- The problem -
Hunt through the entries for the word "hasFile" and copy each line in which it appears.

── Records shown ──

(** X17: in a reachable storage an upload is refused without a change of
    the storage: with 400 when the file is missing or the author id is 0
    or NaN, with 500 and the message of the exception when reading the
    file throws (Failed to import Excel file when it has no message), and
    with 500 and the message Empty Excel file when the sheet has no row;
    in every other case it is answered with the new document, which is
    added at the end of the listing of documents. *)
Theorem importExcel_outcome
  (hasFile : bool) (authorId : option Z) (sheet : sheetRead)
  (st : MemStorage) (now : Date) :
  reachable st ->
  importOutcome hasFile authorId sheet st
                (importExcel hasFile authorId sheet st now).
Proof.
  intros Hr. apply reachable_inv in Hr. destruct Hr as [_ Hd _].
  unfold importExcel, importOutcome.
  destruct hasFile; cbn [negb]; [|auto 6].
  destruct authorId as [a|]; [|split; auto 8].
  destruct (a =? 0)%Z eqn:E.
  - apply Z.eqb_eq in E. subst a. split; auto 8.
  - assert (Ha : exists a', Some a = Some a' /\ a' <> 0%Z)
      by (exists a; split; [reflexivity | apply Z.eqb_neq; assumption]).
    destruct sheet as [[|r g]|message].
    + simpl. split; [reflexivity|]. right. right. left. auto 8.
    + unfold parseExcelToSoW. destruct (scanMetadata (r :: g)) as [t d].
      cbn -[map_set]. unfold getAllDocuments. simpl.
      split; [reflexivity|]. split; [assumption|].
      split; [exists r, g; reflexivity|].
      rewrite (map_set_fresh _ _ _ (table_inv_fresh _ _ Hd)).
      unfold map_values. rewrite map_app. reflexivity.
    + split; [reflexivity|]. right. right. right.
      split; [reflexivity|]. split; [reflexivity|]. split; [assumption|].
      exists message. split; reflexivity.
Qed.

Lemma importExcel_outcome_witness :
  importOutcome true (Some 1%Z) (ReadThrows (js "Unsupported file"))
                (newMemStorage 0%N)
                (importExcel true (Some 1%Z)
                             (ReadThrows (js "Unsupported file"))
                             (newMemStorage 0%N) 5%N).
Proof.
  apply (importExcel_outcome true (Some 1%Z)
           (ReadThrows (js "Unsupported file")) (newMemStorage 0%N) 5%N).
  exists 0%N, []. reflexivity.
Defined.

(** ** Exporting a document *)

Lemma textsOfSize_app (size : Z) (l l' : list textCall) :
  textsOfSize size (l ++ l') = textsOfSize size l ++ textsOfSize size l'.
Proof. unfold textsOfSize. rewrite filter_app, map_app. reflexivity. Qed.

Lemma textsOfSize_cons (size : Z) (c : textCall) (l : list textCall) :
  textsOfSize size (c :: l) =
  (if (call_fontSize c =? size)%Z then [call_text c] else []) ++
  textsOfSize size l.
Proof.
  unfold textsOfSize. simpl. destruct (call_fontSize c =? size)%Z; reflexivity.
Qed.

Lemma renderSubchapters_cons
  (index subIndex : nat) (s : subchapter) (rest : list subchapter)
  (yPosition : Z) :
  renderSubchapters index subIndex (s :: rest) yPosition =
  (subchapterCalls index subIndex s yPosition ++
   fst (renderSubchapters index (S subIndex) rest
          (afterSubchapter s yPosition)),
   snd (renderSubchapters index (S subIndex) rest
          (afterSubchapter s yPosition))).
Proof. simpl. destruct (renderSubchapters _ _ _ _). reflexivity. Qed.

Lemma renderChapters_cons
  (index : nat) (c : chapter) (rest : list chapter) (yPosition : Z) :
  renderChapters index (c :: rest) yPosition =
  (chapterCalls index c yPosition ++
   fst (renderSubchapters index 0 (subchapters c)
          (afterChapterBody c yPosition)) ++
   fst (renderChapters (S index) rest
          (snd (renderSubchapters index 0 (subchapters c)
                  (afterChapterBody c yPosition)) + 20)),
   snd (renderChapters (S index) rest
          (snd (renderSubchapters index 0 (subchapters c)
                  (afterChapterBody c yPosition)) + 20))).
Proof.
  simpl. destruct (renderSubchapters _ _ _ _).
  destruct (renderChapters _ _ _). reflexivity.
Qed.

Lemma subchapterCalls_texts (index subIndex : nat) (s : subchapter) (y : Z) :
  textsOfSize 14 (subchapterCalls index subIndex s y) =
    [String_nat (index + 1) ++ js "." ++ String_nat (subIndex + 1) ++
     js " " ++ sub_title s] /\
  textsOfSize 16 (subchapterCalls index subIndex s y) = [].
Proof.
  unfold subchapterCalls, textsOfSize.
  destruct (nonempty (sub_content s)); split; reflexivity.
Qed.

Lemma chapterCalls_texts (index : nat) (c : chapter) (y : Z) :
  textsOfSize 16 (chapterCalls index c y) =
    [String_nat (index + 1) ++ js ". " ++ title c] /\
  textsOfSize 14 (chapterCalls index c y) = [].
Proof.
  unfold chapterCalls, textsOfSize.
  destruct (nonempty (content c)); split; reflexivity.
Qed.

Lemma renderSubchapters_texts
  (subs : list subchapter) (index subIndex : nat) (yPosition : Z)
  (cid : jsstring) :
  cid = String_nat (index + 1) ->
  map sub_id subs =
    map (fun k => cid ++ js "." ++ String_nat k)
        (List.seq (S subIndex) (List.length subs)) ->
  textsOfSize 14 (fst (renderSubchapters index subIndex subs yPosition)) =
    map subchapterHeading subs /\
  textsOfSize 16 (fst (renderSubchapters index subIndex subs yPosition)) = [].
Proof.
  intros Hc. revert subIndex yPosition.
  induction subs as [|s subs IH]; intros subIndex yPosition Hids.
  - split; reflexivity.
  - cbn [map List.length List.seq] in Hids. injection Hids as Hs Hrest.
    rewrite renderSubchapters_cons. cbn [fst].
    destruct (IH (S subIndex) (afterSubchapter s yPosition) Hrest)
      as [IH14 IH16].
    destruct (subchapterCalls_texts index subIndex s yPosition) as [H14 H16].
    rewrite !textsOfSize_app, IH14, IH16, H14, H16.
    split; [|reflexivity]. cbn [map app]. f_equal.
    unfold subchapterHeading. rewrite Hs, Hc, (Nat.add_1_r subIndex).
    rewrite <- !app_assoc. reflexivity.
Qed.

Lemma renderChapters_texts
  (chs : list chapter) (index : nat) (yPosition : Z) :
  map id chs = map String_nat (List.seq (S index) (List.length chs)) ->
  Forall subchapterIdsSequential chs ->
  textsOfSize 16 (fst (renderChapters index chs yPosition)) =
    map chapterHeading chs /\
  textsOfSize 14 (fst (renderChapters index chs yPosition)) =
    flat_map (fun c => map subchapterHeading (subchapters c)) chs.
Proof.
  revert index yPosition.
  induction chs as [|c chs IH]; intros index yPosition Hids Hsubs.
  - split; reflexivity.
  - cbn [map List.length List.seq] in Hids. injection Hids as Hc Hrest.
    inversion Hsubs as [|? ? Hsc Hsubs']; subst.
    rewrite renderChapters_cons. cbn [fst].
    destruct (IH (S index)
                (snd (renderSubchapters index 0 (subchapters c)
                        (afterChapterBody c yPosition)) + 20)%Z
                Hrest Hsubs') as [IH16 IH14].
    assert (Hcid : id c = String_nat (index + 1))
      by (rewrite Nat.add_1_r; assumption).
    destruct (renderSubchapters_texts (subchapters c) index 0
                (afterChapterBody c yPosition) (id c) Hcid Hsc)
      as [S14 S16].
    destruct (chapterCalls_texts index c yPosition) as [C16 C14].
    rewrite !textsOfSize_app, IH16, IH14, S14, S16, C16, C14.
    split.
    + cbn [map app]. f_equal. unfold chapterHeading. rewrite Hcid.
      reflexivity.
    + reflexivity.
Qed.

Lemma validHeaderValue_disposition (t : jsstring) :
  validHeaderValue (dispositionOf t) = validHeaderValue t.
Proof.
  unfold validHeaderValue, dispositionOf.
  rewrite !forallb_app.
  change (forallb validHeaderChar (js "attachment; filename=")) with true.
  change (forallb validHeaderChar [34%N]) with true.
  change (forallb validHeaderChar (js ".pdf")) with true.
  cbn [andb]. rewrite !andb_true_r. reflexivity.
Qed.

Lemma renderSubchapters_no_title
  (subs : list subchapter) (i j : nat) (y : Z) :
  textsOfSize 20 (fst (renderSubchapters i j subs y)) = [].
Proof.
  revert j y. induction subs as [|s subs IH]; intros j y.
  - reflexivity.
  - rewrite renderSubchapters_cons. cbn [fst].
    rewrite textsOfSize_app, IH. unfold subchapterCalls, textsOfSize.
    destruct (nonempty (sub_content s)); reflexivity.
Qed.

───

- Task answer -
  (hasFile : bool) (authorId : option Z) (sheet : sheetRead)
  importOutcome hasFile authorId sheet st
                (importExcel hasFile authorId sheet st now).
  destruct hasFile; cbn [negb]; [|auto 6].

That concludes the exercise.